→ **What you should do**:
Filter the entries below down to the lines that hold "foldM".

→ **Data shown**:
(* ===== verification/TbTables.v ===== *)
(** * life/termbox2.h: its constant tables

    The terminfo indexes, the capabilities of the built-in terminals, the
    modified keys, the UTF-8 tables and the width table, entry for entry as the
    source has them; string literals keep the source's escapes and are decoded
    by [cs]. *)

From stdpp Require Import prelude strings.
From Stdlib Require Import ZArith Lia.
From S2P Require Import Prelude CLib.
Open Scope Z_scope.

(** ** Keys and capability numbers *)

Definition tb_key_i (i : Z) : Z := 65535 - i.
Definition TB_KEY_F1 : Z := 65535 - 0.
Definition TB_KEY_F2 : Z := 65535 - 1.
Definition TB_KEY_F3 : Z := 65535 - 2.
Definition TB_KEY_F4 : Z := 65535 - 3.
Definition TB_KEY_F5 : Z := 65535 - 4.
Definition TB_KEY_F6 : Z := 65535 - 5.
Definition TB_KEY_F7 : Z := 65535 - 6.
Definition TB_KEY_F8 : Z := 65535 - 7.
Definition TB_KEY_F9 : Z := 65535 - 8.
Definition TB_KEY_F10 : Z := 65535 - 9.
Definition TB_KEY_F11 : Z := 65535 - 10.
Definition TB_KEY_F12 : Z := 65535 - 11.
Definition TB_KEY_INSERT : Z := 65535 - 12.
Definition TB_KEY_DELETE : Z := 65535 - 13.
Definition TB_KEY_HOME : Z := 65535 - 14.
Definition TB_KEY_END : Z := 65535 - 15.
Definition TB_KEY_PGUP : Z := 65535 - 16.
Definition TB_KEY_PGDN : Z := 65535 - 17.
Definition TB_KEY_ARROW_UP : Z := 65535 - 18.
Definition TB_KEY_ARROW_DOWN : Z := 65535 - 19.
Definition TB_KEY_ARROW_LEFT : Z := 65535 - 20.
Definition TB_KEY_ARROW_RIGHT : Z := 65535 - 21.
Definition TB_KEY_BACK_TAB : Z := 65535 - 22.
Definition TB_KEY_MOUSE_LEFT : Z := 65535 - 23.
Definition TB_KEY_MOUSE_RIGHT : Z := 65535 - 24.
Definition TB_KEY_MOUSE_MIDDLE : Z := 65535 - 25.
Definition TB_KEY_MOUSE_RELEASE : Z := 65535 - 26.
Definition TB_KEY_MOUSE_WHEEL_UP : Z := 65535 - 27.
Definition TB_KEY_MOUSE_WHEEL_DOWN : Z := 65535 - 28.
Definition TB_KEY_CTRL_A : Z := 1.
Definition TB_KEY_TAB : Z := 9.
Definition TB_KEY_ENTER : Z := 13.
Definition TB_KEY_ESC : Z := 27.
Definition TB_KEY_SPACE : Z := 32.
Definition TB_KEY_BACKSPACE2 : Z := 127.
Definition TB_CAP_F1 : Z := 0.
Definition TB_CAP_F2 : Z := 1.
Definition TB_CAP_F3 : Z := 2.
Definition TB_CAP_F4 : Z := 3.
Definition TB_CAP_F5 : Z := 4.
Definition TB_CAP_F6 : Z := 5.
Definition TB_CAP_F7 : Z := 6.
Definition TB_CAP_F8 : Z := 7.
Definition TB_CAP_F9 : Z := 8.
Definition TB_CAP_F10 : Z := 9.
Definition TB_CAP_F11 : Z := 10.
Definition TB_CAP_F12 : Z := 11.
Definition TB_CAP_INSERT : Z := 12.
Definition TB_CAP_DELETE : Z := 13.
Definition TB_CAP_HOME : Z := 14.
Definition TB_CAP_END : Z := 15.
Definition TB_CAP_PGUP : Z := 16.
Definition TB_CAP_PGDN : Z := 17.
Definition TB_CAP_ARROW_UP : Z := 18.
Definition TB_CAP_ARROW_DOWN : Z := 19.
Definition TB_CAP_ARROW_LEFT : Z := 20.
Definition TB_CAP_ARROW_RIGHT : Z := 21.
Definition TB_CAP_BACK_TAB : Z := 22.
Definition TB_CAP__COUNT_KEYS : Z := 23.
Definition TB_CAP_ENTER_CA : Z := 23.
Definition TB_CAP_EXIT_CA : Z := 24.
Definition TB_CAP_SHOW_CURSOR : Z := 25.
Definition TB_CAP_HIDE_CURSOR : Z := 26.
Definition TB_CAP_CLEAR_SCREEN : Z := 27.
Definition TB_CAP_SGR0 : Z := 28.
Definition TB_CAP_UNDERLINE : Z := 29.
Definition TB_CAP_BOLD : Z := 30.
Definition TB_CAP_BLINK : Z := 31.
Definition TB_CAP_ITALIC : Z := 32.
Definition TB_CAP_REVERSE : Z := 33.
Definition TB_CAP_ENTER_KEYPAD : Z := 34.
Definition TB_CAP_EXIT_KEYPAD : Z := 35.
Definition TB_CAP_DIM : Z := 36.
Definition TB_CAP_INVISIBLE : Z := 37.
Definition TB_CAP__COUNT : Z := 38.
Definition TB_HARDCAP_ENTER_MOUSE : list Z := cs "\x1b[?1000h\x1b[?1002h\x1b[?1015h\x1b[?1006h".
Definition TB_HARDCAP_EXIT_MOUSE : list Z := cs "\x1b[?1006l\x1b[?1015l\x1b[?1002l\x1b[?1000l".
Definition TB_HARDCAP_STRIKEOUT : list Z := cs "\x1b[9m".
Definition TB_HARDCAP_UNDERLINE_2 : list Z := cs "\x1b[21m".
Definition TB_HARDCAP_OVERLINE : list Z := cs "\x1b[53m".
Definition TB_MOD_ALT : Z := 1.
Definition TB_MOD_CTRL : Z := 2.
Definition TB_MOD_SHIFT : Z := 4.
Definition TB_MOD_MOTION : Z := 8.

* * *

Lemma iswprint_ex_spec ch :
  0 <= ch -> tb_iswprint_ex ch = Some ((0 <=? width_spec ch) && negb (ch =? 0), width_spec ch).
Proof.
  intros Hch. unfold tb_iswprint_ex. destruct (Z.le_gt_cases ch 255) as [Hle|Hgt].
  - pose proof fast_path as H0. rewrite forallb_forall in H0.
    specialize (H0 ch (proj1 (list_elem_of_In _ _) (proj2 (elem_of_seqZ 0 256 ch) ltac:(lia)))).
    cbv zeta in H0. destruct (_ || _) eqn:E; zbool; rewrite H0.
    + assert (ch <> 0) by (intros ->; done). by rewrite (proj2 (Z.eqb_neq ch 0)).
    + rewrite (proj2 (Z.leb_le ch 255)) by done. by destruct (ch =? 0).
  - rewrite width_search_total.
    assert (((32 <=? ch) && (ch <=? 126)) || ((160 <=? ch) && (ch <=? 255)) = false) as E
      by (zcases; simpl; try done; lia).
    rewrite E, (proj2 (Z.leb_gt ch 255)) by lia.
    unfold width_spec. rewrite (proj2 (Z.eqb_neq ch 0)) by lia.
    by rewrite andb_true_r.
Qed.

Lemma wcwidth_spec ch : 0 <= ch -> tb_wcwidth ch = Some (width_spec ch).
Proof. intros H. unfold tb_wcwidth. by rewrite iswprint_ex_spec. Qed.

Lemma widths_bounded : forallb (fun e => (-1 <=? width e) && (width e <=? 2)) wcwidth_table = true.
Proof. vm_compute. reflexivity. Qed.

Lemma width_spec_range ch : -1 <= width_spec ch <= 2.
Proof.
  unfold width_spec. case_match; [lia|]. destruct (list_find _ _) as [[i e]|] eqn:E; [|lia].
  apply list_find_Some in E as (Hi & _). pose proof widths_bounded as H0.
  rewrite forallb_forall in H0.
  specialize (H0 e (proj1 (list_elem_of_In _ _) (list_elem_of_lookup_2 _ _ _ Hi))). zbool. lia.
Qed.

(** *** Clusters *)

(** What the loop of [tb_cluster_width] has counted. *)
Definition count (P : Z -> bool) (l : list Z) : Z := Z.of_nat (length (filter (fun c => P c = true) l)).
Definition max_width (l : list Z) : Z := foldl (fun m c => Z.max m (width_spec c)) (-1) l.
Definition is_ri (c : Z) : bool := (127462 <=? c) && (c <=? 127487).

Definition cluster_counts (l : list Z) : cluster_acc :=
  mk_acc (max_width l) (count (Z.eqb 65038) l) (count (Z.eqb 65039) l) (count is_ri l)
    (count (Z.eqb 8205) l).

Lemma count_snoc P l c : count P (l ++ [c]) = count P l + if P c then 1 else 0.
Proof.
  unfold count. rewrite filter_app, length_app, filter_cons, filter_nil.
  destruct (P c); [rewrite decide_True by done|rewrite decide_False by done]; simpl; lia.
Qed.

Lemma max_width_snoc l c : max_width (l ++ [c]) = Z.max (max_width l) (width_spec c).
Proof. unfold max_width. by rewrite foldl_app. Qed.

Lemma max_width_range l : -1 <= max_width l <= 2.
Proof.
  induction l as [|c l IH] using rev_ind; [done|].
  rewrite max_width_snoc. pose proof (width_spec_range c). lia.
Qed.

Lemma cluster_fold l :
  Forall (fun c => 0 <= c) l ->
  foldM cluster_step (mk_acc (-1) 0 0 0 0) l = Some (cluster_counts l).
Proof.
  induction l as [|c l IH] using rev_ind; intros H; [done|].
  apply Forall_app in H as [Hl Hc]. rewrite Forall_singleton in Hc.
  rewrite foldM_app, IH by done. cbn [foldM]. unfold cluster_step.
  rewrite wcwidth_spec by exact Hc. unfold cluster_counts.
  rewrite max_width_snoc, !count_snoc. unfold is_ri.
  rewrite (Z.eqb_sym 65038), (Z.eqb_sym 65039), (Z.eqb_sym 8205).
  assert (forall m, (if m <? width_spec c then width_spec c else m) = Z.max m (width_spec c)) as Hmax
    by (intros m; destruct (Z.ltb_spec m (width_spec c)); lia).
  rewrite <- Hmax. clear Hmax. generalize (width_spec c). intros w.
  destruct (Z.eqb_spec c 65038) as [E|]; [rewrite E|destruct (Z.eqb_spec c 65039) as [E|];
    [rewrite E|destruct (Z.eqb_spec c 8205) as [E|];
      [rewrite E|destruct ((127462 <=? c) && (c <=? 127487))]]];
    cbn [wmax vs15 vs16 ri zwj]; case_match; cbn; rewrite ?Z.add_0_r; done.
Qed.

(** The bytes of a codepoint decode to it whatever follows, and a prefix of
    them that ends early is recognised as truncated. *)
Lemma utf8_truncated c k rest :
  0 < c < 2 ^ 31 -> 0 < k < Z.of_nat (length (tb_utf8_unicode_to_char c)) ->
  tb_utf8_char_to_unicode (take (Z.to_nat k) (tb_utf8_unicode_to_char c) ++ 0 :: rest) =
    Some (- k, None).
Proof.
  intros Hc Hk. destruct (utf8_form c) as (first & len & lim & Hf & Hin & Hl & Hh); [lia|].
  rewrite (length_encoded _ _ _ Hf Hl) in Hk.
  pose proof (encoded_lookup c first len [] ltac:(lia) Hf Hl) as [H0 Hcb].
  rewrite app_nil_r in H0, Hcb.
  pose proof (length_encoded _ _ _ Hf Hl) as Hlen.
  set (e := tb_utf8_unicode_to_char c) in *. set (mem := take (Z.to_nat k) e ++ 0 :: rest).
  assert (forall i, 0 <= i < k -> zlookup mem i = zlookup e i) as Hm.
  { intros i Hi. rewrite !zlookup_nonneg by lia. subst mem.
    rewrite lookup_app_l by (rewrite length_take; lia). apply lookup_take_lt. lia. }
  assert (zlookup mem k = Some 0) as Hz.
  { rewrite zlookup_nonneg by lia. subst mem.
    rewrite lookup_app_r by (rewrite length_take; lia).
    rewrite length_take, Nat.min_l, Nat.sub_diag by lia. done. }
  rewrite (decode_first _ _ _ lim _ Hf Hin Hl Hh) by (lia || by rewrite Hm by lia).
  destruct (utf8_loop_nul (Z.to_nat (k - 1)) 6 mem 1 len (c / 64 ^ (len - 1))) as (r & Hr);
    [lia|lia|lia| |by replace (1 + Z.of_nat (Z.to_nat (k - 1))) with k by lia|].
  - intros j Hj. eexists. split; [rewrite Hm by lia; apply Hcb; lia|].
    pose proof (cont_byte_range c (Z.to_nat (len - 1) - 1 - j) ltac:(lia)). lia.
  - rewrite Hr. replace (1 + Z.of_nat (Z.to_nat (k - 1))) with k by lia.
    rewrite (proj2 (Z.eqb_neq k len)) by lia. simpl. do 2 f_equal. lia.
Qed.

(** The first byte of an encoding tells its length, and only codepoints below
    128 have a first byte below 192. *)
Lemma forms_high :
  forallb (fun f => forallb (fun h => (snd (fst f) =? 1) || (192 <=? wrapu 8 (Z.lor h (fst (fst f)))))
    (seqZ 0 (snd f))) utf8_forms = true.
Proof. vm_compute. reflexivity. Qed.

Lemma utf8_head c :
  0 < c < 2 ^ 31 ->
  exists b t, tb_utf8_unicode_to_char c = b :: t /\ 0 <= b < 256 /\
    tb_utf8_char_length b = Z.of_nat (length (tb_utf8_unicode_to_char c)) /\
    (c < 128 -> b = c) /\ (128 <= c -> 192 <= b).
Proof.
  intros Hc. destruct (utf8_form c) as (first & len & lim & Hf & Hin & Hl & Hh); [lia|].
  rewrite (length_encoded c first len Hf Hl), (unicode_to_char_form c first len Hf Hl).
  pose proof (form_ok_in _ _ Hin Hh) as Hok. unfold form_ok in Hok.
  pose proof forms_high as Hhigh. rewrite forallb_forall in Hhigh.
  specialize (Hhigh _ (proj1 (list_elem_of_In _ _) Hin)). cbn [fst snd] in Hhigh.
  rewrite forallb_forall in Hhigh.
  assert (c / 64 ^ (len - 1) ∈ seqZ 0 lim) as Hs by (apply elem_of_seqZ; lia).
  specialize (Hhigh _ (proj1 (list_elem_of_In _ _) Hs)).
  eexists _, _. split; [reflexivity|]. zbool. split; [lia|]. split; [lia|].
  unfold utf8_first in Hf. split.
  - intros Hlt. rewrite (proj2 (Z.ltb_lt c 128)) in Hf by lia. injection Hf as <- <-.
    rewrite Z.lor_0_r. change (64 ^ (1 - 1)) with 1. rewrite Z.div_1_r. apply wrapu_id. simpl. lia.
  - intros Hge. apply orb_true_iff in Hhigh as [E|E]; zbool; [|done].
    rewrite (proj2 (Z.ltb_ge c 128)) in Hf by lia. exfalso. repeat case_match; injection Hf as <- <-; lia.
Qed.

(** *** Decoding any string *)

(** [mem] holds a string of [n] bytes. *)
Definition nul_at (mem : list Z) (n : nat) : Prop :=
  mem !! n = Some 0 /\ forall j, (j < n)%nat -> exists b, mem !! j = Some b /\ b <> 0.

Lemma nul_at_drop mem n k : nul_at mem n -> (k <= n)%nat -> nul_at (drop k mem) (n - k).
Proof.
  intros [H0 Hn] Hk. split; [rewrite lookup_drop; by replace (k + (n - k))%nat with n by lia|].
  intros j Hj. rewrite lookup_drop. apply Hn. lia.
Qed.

→ **Result of the exercise**:
  foldM cluster_step (mk_acc (-1) 0 0 0 0) l = Some (cluster_counts l).
  rewrite foldM_app, IH by done. cbn [foldM]. unfold cluster_step.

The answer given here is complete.